I recently attended a TCS interview for a Java Full Stack role. The interview was mainly focused on practical project experience rather than just theoretical knowledge.
The interviewer started by asking me to explain my current project in detail. They expected a complete walkthrough of the project architecture, including the overall design, microservices communication, database interactions, authentication flow, deployment approach, and the technologies used. Be prepared to explain every component of your project and justify your design decisions.
The technical discussion covered the following areas:
Java: Core Java concepts, collections, multithreading, exception handling, and OOP principles.
Java Streams: Questions on filtering, mapping, grouping, sorting, reducing, and solving practical stream-based coding scenarios.
Spring & Spring Boot: Dependency Injection, Spring Boot annotations, Spring Data JPA, Spring Security, REST APIs, exception handling, and microservices concepts.

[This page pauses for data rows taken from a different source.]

(* ===== verification/BsonDecimalValue.v ===== *)
(** * Decimals as BSON values (src/src/bson/common_decimal.c, bsonDecimal.cpp,
    bsonobjbuilder.h)

    A value is its size, the precision, the sign with the display scale, the
    weight, and the digits, little endian. *)
From S2P Require Import Prelude.
From S2P Require Import ByteBits.
From S2P Require Import BsonDecimal.
From S2P Require Import BsonDecimalOk.
From S2P Require Import BsonDecimalOps.
From S2P Require Import BsonDecimalDiv.
#[local] Open Scope Z_scope.

Definition i16_bytes (x : Z) : list Z := [x mod 256; (x / 256) mod 256].

(** ** Writing *)

Definition getStorageScale (d : bson_decimal) : Z :=
  i16 (Z.lor (Z.land (dc_dscale d) DECIMAL_DSCALE_MASK) (dc_sign d)).

Definition getSize (d : bson_decimal) : Z := i32 (DECIMAL_HEADER_SIZE + dc_ndigits d * 2).

(** The bytes that [BSONObjBuilder::append] adds after the name of a field. *)
Definition append_decimal (d : bson_decimal) : list Z :=
  u32_bytes (u32 (getSize d)) ++ u32_bytes (u32 (dc_typemod d)) ++
  i16_bytes (getStorageScale d) ++ i16_bytes (i16 (dc_weight d)) ++
  concat (map i16_bytes (dc_digits d)).

(** ** Reading *)

Definition short_at (value : list Z) : option (Z * list Z) :=
  match value with
  | b0 :: b1 :: value => Some (i16 (b0 + b1 * 256), value)
  | _ => None
  end.

Definition int_at_value (value : list Z) : option (Z * list Z) :=
  match value with
  | b0 :: b1 :: b2 :: b3 :: value => Some (i32 (bytes_u32 [b0; b1; b2; b3]), value)
  | _ => None
  end.

Fixpoint shorts_at (n : nat) (value : list Z) : option (list Z) :=
  match n with
  | O => Some []
  | S n => '(x, value) ← short_at value; rest ← shorts_at n value; Some (x :: rest)
  end.

(** [None]: undefined behaviour, a byte after those that are there or a write
    in front of an empty buffer.  The size is divided as an unsigned number. *)
Definition decimal_from_bsonvalue (alloc : bool) (value : list Z) (d : bson_decimal)
    : option (Z * bson_decimal) :=
  '(size, value) ← int_at_value value;
  '(typemod, value) ← int_at_value value;
  '(scale, value) ← short_at value;
  '(weight, value) ← short_at value;
  let ndig := i32 (u64 (size - DECIMAL_HEADER_SIZE) / 2) in
  if ndig =? -1 then None
  else if (ndig <? 0) || negb alloc then Some (-2, decimal_free d)
  else
    digits ← shorts_at (Z.to_nat ndig) value;
    Some (0, mkDec typemod (Z.land scale DECIMAL_SIGN_MASK) (Z.land scale DECIMAL_DSCALE_MASK)
               weight true [0] digits).

(** ** Operations of [bsonDecimal] that keep the precision *)

Definition decimal_get_typemod2 (d : bson_decimal) : Z := dc_typemod d.

Definition decimal_from_int (alloc : bool) (junk : list Z) (value : Z) (d : bson_decimal)
    : option (Z * bson_decimal) := decimal_from_long alloc junk value d.

(** [bsonDecimal::add( right )]: the sum replaces the decimal and takes its
    precision. *)
Definition bson_add (a1 a2 : bool) (d right : bson_decimal) : option (Z * bson_decimal) :=
  let '(rc, result) := decimal_add a1 TOther d right decimal_init in
  if negb (rc =? 0) then Some (rc, d)
  else
    let typemod := decimal_get_typemod2 d in
    let '(rc, d) := decimal_copy a2 result d in
    if negb (rc =? 0) then Some (rc, d) else decimal_update_typemod d typemod.

Definition bson_ceil (d result : bson_decimal) : option (Z * bson_decimal) :=
  let '(rc, result) := decimal_ceil true true true d result in
  if negb (rc =? 0) then Some (rc, result) else decimal_update_typemod result (-1).

Definition bson_floor (d result : bson_decimal) : option (Z * bson_decimal) :=
  let '(rc, result) := decimal_floor true true true d result in
  if negb (rc =? 0) then Some (rc, result) else decimal_update_typemod result (-1).

Definition bson_mod (d right result : bson_decimal) : option (Z * bson_decimal) :=
  '(rc, result) ← decimal_mod d right result;
  if negb (rc =? 0) then Some (rc, result) else decimal_update_typemod result (-1).

(** [None]: undefined behaviour. *)
Definition bson_compare_int (alloc : bool) (junk : list Z) (d : bson_decimal) (right : Z) : option Z :=
  '(rc, r) ← decimal_from_int alloc junk right decimal_init;
  Some (if negb (rc =? 0) then 1 else decimal_cmp d r).

(** ** A value read back *)

Lemma i16_bytes_short x l : - 32768 <= x < 32768 -> short_at (i16_bytes x ++ l) = Some (x, l).
Proof.
  intros Hx. unfold i16_bytes, short_at. cbn [app]. do 2 f_equal. unfold i16.
  pose proof (Z.div_mod x 256 ltac:(lia)) as E1. pose proof (Z.div_mod (x / 256) 256 ltac:(lia)) as E2.
  replace (x mod 256 + (x / 256) mod 256 * 256 + 32768) with (x + 32768 + (- (x / 256 / 256)) * 65536) by lia.
  rewrite Z.mod_add by lia. rewrite Z.mod_small; lia.
Qed.

Lemma u32_bytes_int x l :
  - 2147483648 <= x < 2147483648 -> int_at_value (u32_bytes (u32 x) ++ l) = Some (x, l).
Proof.
  intros Hx. unfold int_at_value, u32_bytes. cbn [app]. fold (u32_bytes (u32 x)).
  rewrite bytes_u32_bytes by apply u32_range. do 2 f_equal. unfold i32, u32.
  rewrite Z.add_mod_idemp_l by lia. rewrite Z.mod_small; lia.
Qed.

Lemma shorts_ok ds l :
  Forall (fun x => - 32768 <= x < 32768) ds ->
  shorts_at (length ds) (concat (map i16_bytes ds) ++ l) = Some ds.
Proof.
  induction 1 as [|x ds Hx _ IH]; [done|]. cbn [length shorts_at map concat].
  rewrite <- app_assoc, i16_bytes_short by done. cbn [mbind option_bind]. by rewrite IH.
Qed.

(** Masks of 16 bits do not see the sign extension. *)
Lemma land_i16 x m : 0 <= m < 65536 -> Z.land (i16 x) m = Z.land x m.
Proof.
  intros Hm. assert (forall y, Z.land y m = Z.land (y mod 65536) m) as H.
  { intros y. change 65536 with (2 ^ 16). rewrite <- Z.land_ones, <- Z.land_assoc by lia. f_equal.
    rewrite Z.land_comm, Z.land_ones by lia. symmetry. apply Z.mod_small. done. }
  rewrite H, (H x). f_equal. unfold i16.
  replace ((x + 32768) mod 65536 - 32768) with ((x + 32768) mod 65536 + - 32768) by lia.
  rewrite Z.add_mod_idemp_l by lia. f_equal. lia.
Qed.

Definition storable (d : bson_decimal) : Prop :=
  (dc_sign d = SDB_DECIMAL_POS \/ dc_sign d = SDB_DECIMAL_NEG \/ dc_sign d = SDB_DECIMAL_SPECIAL_SIGN) /\
  0 <= dc_dscale d <= DECIMAL_MAX_DSCALE /\ - 32768 <= dc_weight d < DECIMAL_MAX_WEIGHT /\
  - 2147483648 <= dc_typemod d < 2147483648 /\ wf_digits (dc_digits d) /\
  DECIMAL_HEADER_SIZE + dc_ndigits d * 2 < 2147483648.

Lemma bson_roundtrip_fields d tail t :
  storable d ->
  exists d', decimal_from_bsonvalue true (append_decimal d ++ tail) t = Some (0, d') /\
    dc_typemod d' = dc_typemod d /\ dc_sign d' = dc_sign d /\ dc_dscale d' = dc_dscale d /\
    dc_weight d' = dc_weight d /\ dc_digits d' = dc_digits d /\ dc_isOwn d' = true.
Proof.
  intros (Hs & Hds & Hw & Ht & Hd & Hn). unfold decimal_from_bsonvalue, append_decimal.
  unfold DECIMAL_MAX_DSCALE, DECIMAL_MAX_WEIGHT, DECIMAL_HEADER_SIZE in *.
  assert (getSize d = 12 + dc_ndigits d * 2) as Eg.
  { unfold getSize, DECIMAL_HEADER_SIZE, dc_ndigits in *. apply i32_id. lia. }
  rewrite <- !app_assoc. rewrite Eg, u32_bytes_int by (unfold dc_ndigits in *; lia). cbn [mbind option_bind].
  rewrite u32_bytes_int by done. cbn [mbind option_bind].
  assert (forall x, - 32768 <= i16 x < 32768) as Hi.
  { intros x. unfold i16. pose proof (Z.mod_pos_bound (x + 32768) 65536). lia. }
  rewrite i16_bytes_short by (unfold getStorageScale; apply Hi). cbn [mbind option_bind].
  rewrite i16_bytes_short by apply Hi. cbn [mbind option_bind].
  replace (12 + dc_ndigits d * 2 - 12) with (dc_ndigits d * 2) by lia. unfold dc_ndigits in *.
  rewrite u64_id, Z.div_mul, i32_id by lia.
  rewrite (proj2 (Z.eqb_neq _ _)) by lia. rewrite (proj2 (Z.ltb_ge _ _)) by lia. cbn [orb negb].
  rewrite Nat2Z.id, shorts_ok.
  2:{ eapply Forall_impl; [exact Hd|]. simpl. unfold DECIMAL_NBASE. lia. }
  cbn [mbind option_bind]. eexists. split; [done|].
  cbn [dc_typemod dc_sign dc_dscale dc_weight dc_digits dc_isOwn].
  unfold getStorageScale. rewrite !land_i16, !Z.land_lor_distr_l by (vm_compute; split; [discriminate|reflexivity]).
  assert (Z.land (dc_dscale d) DECIMAL_DSCALE_MASK = dc_dscale d) as Em.
  { change DECIMAL_DSCALE_MASK with (Z.ones 14). rewrite Z.land_ones by lia. apply Z.mod_small. lia. }
  rewrite Em, Em. assert (Z.land (dc_dscale d) DECIMAL_SIGN_MASK = 0) as ->.
  { rewrite <- Em, <- Z.land_assoc. apply Z.land_0_r. }
  split_and!; try done.
  - by destruct Hs as [-> |[-> | ->]].
  - destruct Hs as [-> |[-> | ->]]; apply Z.lor_0_r.
  - unfold i16. rewrite Z.mod_small by lia. lia.
Qed.

(** C25: decimals survive storage.  What [BSONObjBuilder::append] writes for a
    decimal within the bounds, special values included, is read back by
    [decimal_from_bsonvalue], whatever bytes follow, as the same precision,
    sign, display scale, weight and digits. *)
Theorem decimal_bson_roundtrip d tail t :
  storable d ->
  exists d', decimal_from_bsonvalue true (append_decimal d ++ tail) t = Some (0, d') /\
    dc_typemod d' = dc_typemod d /\ dc_sign d' = dc_sign d /\ dc_dscale d' = dc_dscale d /\
    dc_weight d' = dc_weight d /\ dc_digits d' = dc_digits d /\ dc_isOwn d' = true.
Proof. apply bson_roundtrip_fields. Qed.

Lemma decimal_bson_roundtrip_witness :
  exists d', decimal_from_bsonvalue true (append_decimal dec_example1 ++ [0; 1; 2]) decimal_init = Some (0, d') /\
    dc_sign d' = SDB_DECIMAL_NEG /\ dc_digits d' = [12; 5000].
Proof.
  destruct (decimal_bson_roundtrip dec_example1 [0; 1; 2] decimal_init) as (d' & E & _ & S & _ & _ & D & _).
  - split_and!; try (vm_compute; discriminate); try (vm_compute; reflexivity).
    + right. left. reflexivity.
    + apply (bool_decide_unpack _). vm_compute. exact I.
  - exists d'. split; [exact E|]. split; [exact S|exact D].
Defined.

REST APIs: They asked about HTTP methods, status codes, designing RESTful APIs, API versioning, and handling validations and exceptions.
SQL: Multiple SQL queries involving joins, group by, aggregate functions, subqueries, and query optimization.

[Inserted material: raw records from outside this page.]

(* ===== verification/BsonDecimalJson.v ===== *)
(** * Decimals as JSON text (src/src/bson/common_decimal.c) *)
From S2P Require Import Prelude.
From S2P Require Import BsonDecimal.
From S2P Require Import BsonDecimalOk.
From S2P Require Import BsonDecimalOps.
From S2P Require Import BsonDecimalStr.
From S2P Require Import BsonDecimalStrOk.
From S2P Require Import BsonDecimalText.
#[local] Open Scope Z_scope.

(** The frame of the text: an object with the fields $decimal and $precision. *)
Definition decimal_str_start : list Z :=
  [123; 32; 34; 36; 100; 101; 99; 105; 109; 97; 108; 34; 58; 32; 34].
Definition decimal_str_end : list Z := [34].
Definition precision_str_start : list Z :=
  [44; 32; 34; 36; 112; 114; 101; 99; 105; 115; 105; 111; 110; 34; 58; 32; 91].
Definition precision_str_end : list Z := [93].
Definition json_str_end : list Z := [32; 125].

(** The conversion %d of a number between 0 and 65535. *)
Fixpoint print_digits (fuel : nat) (n : Z) (acc : list Z) : list Z :=
  match fuel with
  | O => acc
  | S fuel =>
      let acc := n mod 10 + 48 :: acc in
      if n / 10 =? 0 then acc else print_digits fuel (n / 10) acc
  end.

Definition print_int (n : Z) : list Z := print_digits 5 n [].

(** Precision and scale, with a comma and a space between them. *)
Definition precision_str (typemod : Z) : list Z :=
  print_int (typemod_precision typemod) ++ [44; 32] ++ print_int (typemod_scale typemod).

Definition decimal_to_jsonstr_len (sign weight dscale typemod : Z) : Z :=
  let simpleSize := decimal_sprint_len sign weight dscale in
  let tmpSize := Z.of_nat (length decimal_str_start) + simpleSize +
    Z.of_nat (length decimal_str_end) + Z.of_nat (length json_str_end) + 1 in
  if typemod =? -1 then tmpSize
  else tmpSize + (Z.of_nat (length precision_str_start) + Z.of_nat (length (precision_str typemod)) +
                  Z.of_nat (length precision_str_end)).

(** The return code, the text, and the number of cells that are written to. *)
Definition decimal_to_jsonstr (d : bson_decimal) (value_size : Z) : Z * list Z * Z :=
  let expect_size :=
    decimal_to_jsonstr_len (dc_sign d) (dc_weight d) (dc_dscale d) (dc_typemod d) in
  if value_size <? expect_size then (-6, [], 0)
  else
    let simple_size := decimal_to_str_get_len d in
    let start := Z.of_nat (length decimal_str_start) in
    let '(rc, text, cells) := decimal_to_str d simple_size in
    if negb (rc =? 0) then (rc, decimal_str_start, start)
    else
      let precision :=
        if dc_typemod d =? -1 then []
        else precision_str_start ++ precision_str (dc_typemod d) ++ precision_str_end in
      let all := decimal_str_start ++ text ++ decimal_str_end ++ precision ++ json_str_end in
      (0, all, Z.max (start + cells) (Z.of_nat (length all) + 1)).

(** The text of a decimal and its terminator are among the cells written. *)
Lemma to_str_length d size s n : decimal_to_str d size = (0, s, n) -> Z.of_nat (length s) + 1 <= n.
Proof.
  unfold decimal_to_str. destruct (_ <? _); [done|].
  destruct (decimal_is_nan d); [by intros [= <- <-]|]. destruct (decimal_is_min d); [by intros [= <- <-]|].
  destruct (decimal_is_max d); [by intros [= <- <-]|].
  set (start := (if dc_sign d =? _ then [45] else []) ++ (if dc_weight d <? 0 then _ else _)). destruct (Z.ltb_spec 0 (dc_dscale d)) as [Hs|Hs]; intros [= <- <-]; [|lia].
  rewrite length_app. cbn [length]. rewrite length_take. lia.
Qed.

(** No cell outside the buffer is written to, and the text is that of the
    decimal in its JSON frame. *)
Lemma decimal_to_jsonstr_bounds d size :
  printable d ->
  decimal_to_jsonstr_len (dc_sign d) (dc_weight d) (dc_dscale d) (dc_typemod d) <= size ->
  exists s n text cells, decimal_to_jsonstr d size = (0, s, n) /\ n <= size /\
    decimal_to_str d (decimal_to_str_get_len d) = (0, text, cells) /\
    exists rest, s = decimal_str_start ++ text ++ decimal_str_end ++ rest.
Proof.
  intros Hp Hsize. unfold decimal_to_jsonstr. rewrite (proj2 (Z.ltb_ge _ _)) by lia.
  assert (exists text cells, decimal_to_str d (decimal_to_str_get_len d) = (0, text, cells) /\
    cells <= decimal_to_str_get_len d) as (text & cells & E & Hc).
  { destruct Hp as [Hs|(Hf & _ & Hd & _)].
    - destruct (special_roundtrip d (decimal_to_str_get_len d) decimal_init Hs ltac:(lia)) as (s & n & _ & E & Hn & _).
      by exists s, n.
    - destruct (to_str_text d (decimal_to_str_get_len d) Hf ltac:(lia) ltac:(lia)) as (I & F & n & E & Hn & _).
      eexists _, n. split; [exact E|lia]. }
  rewrite E. cbn [negb Z.eqb]. pose proof (to_str_length _ _ _ _ E) as Hl.
  eexists _, _, text, cells. split; [done|]. split; [|split; [done|by eexists]].
  unfold decimal_to_jsonstr_len in Hsize. fold (decimal_to_str_get_len d) in Hsize.
  rewrite !length_app. destruct (dc_typemod d =? -1); cbn [length] in *; rewrite ?length_app in *;
    cbn [length] in *; lia.
Qed.

Example jsonstr_example :
  decimal_to_jsonstr (mkDec 655363 SDB_DECIMAL_POS 1 0 true [0] [2; 5000]) 100 =
  (0, decimal_str_start ++ [50; 46; 53] ++ decimal_str_end ++ precision_str_start ++
      [49; 48; 44; 32; 51] ++ precision_str_end ++ json_str_end, 45).
Proof. vm_compute. reflexivity. Qed.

CI/CD Pipeline: Questions on Git, branching strategy, build process, deployment pipeline, GitHub Actions/Jenkins, and how code moves from development to production.

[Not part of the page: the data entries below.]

(** The objects handed out after one more of pool [i] is. *)
Lemma held_acquire m m' g frs i p fr p' fr' rd j a :
  mgr_ok m g frs -> sm_pool g !! i = Some p -> frs !! i = Some fr ->
  pool_step m p m' p' fr' -> sp_segList p `prefix_of` sp_segList p' ->
  obj_addr p' j = Some a -> (forall j', in_use p' fr' j' <-> in_use p fr j' \/ j' = j) ->
  forall idx' a', held (set_pool (set_round g rd) (Z.of_nat i) p') (<[i := fr']> frs) idx' a' <->
    held g frs idx' a' \/ (idx' = idx_of (Z.of_nat i) j /\ a' = a).
Proof.
  intros Hok Hp Hf Hst Hpre Ha Hu idx' a'. rewrite (held_step Hok _ p fr p' fr') by done.
  destruct (mo_pool _ _ _ Hok _ _ _ Hp Hf) as (_ & _ & Hpo).
  pose proof (st_delta _ _ _ _ _ Hst) as Hd'. split.
  - intros [(j' & [Hu'| ->]%Hu & -> & Ha')|[? _]]; [left|right; split; congruence|by left].
    exists i, p, fr, j'. split_and!; try done; try apply Hu'.
    destruct (obj_addr_ok Hpo j' (proj1 Hu')) as (seg & E & _). rewrite E.
    by rewrite (obj_addr_prefix p p' _ _ Hpre Hd' E) in Ha'.
  - intros [(k & q & fq & j' & Hq & Hfq & Hu' & -> & Ha')|[-> ->]].
    + destruct (decide (k = i)) as [->|Hk].
      { simplify_eq. left. exists j'. split; [apply Hu; by left|]. split; [done|].
        by apply (obj_addr_prefix p). }
      right. split; [by exists k, q, fq, j'|]. intros (j'' & Hj'' & E).
      destruct (mo_pool _ _ _ Hok _ _ _ Hq Hfq) as (_ & _ & Hqo).
      pose proof (po_num_le _ _ _ Hqo). destruct Hu' as [Hu' _].
      apply idx_of_inj in E as [E _]; lia.
    + left. exists j. split; [apply Hu; by right|done].
Qed.

Lemma not_held m g frs i p fr j a :
  mgr_ok m g frs -> sm_pool g !! i = Some p -> frs !! i = Some fr ->
  0 <= j < 268435456 -> ~ in_use p fr j -> ~ held g frs (idx_of (Z.of_nat i) j) a.
Proof.
  intros Hok Hp Hf Hj Hni (k & q & fq & j' & Hq & Hfq & Hu & E & _).
  destruct (mo_pool _ _ _ Hok _ _ _ Hq Hfq) as (_ & _ & Hqo).
  pose proof (po_num_le _ _ _ Hqo). pose proof (proj1 Hu).
  apply idx_of_inj in E as [E <-]; [|lia..]. assert (k = i) as -> by lia.
  simplify_eq. by apply Hni.
Qed.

Overall, the interview was highly project-oriented. If you mention any technology in your resume, make sure you can confidently answer in-depth questions about it. Having hands-on knowledge of your project architecture and implementation details is more important than memorizing definitions.
Preparation Tips:
Revise your current project architecture thoroughly.
Practice Java Stream API problems.
Be strong in SQL joins and query writing.
Review Spring Boot, REST APIs, and microservices concepts.
Understand your CI/CD pipeline and deployment process.
Be ready to explain real-time scenarios and design decisions from your project.
Overall difficulty: 7.5/10. Candidates with solid hands-on project experience and a good understanding of Java Full Stack concepts should be able to perform well.